§ TASK BRIEF
Transcribe the listing word for word. Begin at its first line and end with the line containing "Proof. by intros (i & t & ->). Qed.".

§ DATA TO USE

(** ** The gate beside it *)

(** The gate's copy of the settings is the value in force, except while the change that
    replaced that value has yet to be published, or when the gate is shut for good; no permit is
    out then. *)
Record gate_ok (o : option (Z * Holder)) (g : Sys) (c : ConfigData.t) : Prop := {
  gt_wf : exists evs, wf evs g;
  gt_guard : sy_guard g = guard_for o;
  gt_config : st_config (sy_state g) = c \/ sy_permits g = ∅ /\ (shut (sy_state g) \/ live o);
}.
Lemma live_guard o : live o -> guard_for o = Some Owned.
Proof. by intros (i & t & ->). Qed.
Lemma gate_step o o' g e g' c : gate_ok o g c -> Admission.step g e g' -> (forall c, e <> Published c) ->
  sy_guard g' = guard_for o' -> (live o -> live o' \/ shut (sy_state g')) -> gate_ok o' g' c.
Proof.
  intros [[evs Hw] Hg Hc] Hs Hp Hg' Hl. split; [exists (e :: evs); by eapply step_wf|done|].
  destruct Hc as [Hc|[He Hc]]; [left; by rewrite (step_config _ _ _ Hs Hp)|right].
  assert (Hna : ~ admitting (sy_state g)).
  { destruct Hc as [Hc|Hc]; [by apply shut_not_admitting|]. intros (_ & _ & Ht). apply live_guard in Hc.
    rewrite Hc in Hg. destruct (wf_guard _ _ Hw _ Hg). congruence. }
  split; [by eapply step_no_permits|]. destruct Hc as [Hc|Hc]; [left; by eapply step_shut|].
  destruct (Hl Hc); [by right|by left].
Qed.
Lemma gate_same o o' g c : gate_ok o g c -> guard_for o' = guard_for o -> (live o -> live o') -> gate_ok o' g c.
Proof. intros [H1 H2 H3] Hg Hl. split; [done|congruence|]. destruct H3 as [H3|[H3 [H4|H4]]]; [by left|right; by auto..]. Qed.
Lemma not_live i h : (forall t, h <> Change t Live) -> ~ live (Some (i, h)).
Proof. intros H (j & t & [= _ ->]). by destruct (H t). Qed.
Lemma gate_shut o g c : gate_ok o g c -> gate_ok o (shut_gate g) c.
Proof.
  intros H. apply (gate_step o o _ _ _ _ H (shut_gate_step g)); [done|by apply gt_guard in H|by left].
Qed.
Lemma gate_released o g c : gate_ok o g c -> sy_guard g = Some Owned -> (live o -> shut (sy_state g)) -> gate_ok None (released g) c.
Proof.
  intros H Hg Hl. apply (gate_step o None _ _ _ _ H (step_release g Hg)); [done|done|].
  intros Hs%Hl. right. exact (step_shut _ _ _ (step_release g Hg) Hs).
Qed.
Lemma gate_published o g c t st : gate_ok o g c -> guard_for o = Some Owned -> publish t (sy_state g) = Ok st ->
  gate_ok None (released (with_state st g)) t.
Proof.
  intros [[evs Hw] Hg _] Ho Hp. rewrite Ho in Hg.
  pose proof (step_publish t st g Hg Hp) as H1. pose proof (step_release (with_state st g) Hg) as H2.
  split; [|done|left].
  - exists (Released :: Published t :: evs). eapply step_wf; [by eapply step_wf|exact H2].
  - unfold publish in Hp. destruct (_ || negb _); [done|]. injection Hp as <-. cbn. unfold transition_drop. cbn.
    by destruct (st_poisoned _).
Qed.

(** ** The value, and its record *)

Definition installed (t : SettingsTransition) : SettingsState :=
  {| cf_config := config t; cf_private_epoch := private_mode_epoch t;
     cf_capture_epoch := capture_privacy_epoch t; cf_health := None |}.
Definition prepared (t : SettingsTransition) (c : SettingsState) : Prop :=
  exists p, prepare_transition (cf_config c) (cf_private_epoch c) (cf_capture_epoch c) p = Ok t.

Lemma prepare_ok c pe ce p t : prepare_transition c pe ce p = Ok t ->
  before t = c /\ config t = overlay p c /\ patch_ok p /\
  capture_privacy_epoch t = (if capture_privacy_changed (config t) c then ce + 1 else ce).
Proof.
  unfold prepare_transition. intros (n & [-> Hp]%map_err_ok%apply_ok & (a & _ & (b & Hb & [= <-])%bind_ok)%bind_ok)%bind_ok.
  cbn. split_and!; try done. revert Hb. unfold bump_epoch. destruct (capture_privacy_changed _ _); cbn; [|by intros [= <-]].
  rewrite ok_or_ok. unfold u64_checked_succ. destruct (_ <=? _); [|done]. by intros [= <-].
Qed.
Lemma change_prepare_ok p s g t g' : change_prepare p s g = (Ok t, g') ->
  g' = g /\ prepare_transition (cf_config (sv_current s)) (cf_private_epoch (sv_current s)) (cf_capture_epoch (sv_current s)) p = Ok t.
Proof.
  unfold change_prepare. destruct (sv_poisoned s); [done|]. intros [= H <-]. by apply map_err_ok in H.
Qed.
Lemma change_prepare_gate p s g r g' o c : change_prepare p s g = (r, g') -> gate_ok o g c -> gate_ok o g' c.
Proof.
  unfold change_prepare. destruct (sv_poisoned s); intros [= _ <-]; [apply gate_shut|done].
Qed.
Lemma change_install_ok t s g s' g' : change_install t s g = (Ok s', g') -> s' = set_current (installed t) s /\ g' = g.
Proof. unfold change_install. destruct (sv_poisoned s); [done|]. by intros [= <- <-]. Qed.
Lemma change_install_err t s g e g' : change_install t s g = (Err e, g') -> sv_poisoned s = true /\ g' = shut_gate g.
Proof. unfold change_install. destruct (sv_poisoned s); [by intros [= _ <-]|done]. Qed.
Lemma snapshot_ok s c e : authority_snapshot s = Some (c, e) ->
  sv_poisoned s = false /\ c = cf_config (sv_current s) /\ e = cf_capture_epoch (sv_current s).
Proof.
  unfold authority_snapshot. destruct (sv_poisoned s); [done|]. destruct (_ =? _) eqn:E; [done|]. by intros [= <- <-].
Qed.

(** ** Settings that are written and read again *)

(** Settings within their bounds, with the exclusions as a patch leaves them. *)
Definition sound (c : ConfigData.t) : Prop :=
  valid c /\ trim <$> ConfigData.excluded_app_bundle_ids c = ConfigData.excluded_app_bundle_ids c.
Lemma overlay_sound p c : patch_ok p -> sound c -> sound (overlay p c).
Proof.
  intros Hp [Hv Ht]. split; [by apply overlay_valid|]. cbn.
  destruct (ConfigPatch.excluded_app_bundle_ids p) as [l|]; cbn; [|done].
  rewrite <- list_fmap_compose. apply list_fmap_ext. intros _ x _. apply trim_idem.
Qed.
Lemma default_sound : sound default_config.
Proof. split; [apply default_valid|done]. Qed.
Lemma closed_sound : sound all_closed.
Proof. split; [apply all_closed_valid|done]. Qed.

Section Reading.
Context {SJ : SettingsJson}.
Lemma read_foldl_sound record l c : sound c -> sound (foldl (fun c f => (read_field record c f).1) c l).
Proof.
  revert c; induction l as [|f l IH]; intros c Hc; cbn [foldl]; [done|]. apply IH.
  destruct (read_field_cases record c f) as [[_ ->]|[(v & p & _ & _ & Hp & ->)|[_ ->]]]; cbn [fst]; [done|..];
    apply overlay_sound; try done. apply fail_closed_ok.
Qed.
Lemma read_sound raw : sound (read raw).1.
Proof.
  unfold read. destruct (parse_object raw) as [record|]; [|exact closed_sound].
  rewrite read_fields_foldl. apply (read_foldl_sound record field_liveness.*1 default_config), default_sound.
Qed.
Lemma load_sound stored : sound (load_config stored).1.
Proof.
  destruct stored as [[raw|]|e]; cbn; [apply read_sound|apply default_sound|apply closed_sound].
Qed.
End Reading.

§ RESULT OF THIS TASK
(** ** The gate beside it *)

(** The gate's copy of the settings is the value in force, except while the change that
    replaced that value has yet to be published, or when the gate is shut for good; no permit is
    out then. *)
Record gate_ok (o : option (Z * Holder)) (g : Sys) (c : ConfigData.t) : Prop := {
  gt_wf : exists evs, wf evs g;
  gt_guard : sy_guard g = guard_for o;
  gt_config : st_config (sy_state g) = c \/ sy_permits g = ∅ /\ (shut (sy_state g) \/ live o);
}.
Lemma live_guard o : live o -> guard_for o = Some Owned.
Proof. by intros (i & t & ->). Qed.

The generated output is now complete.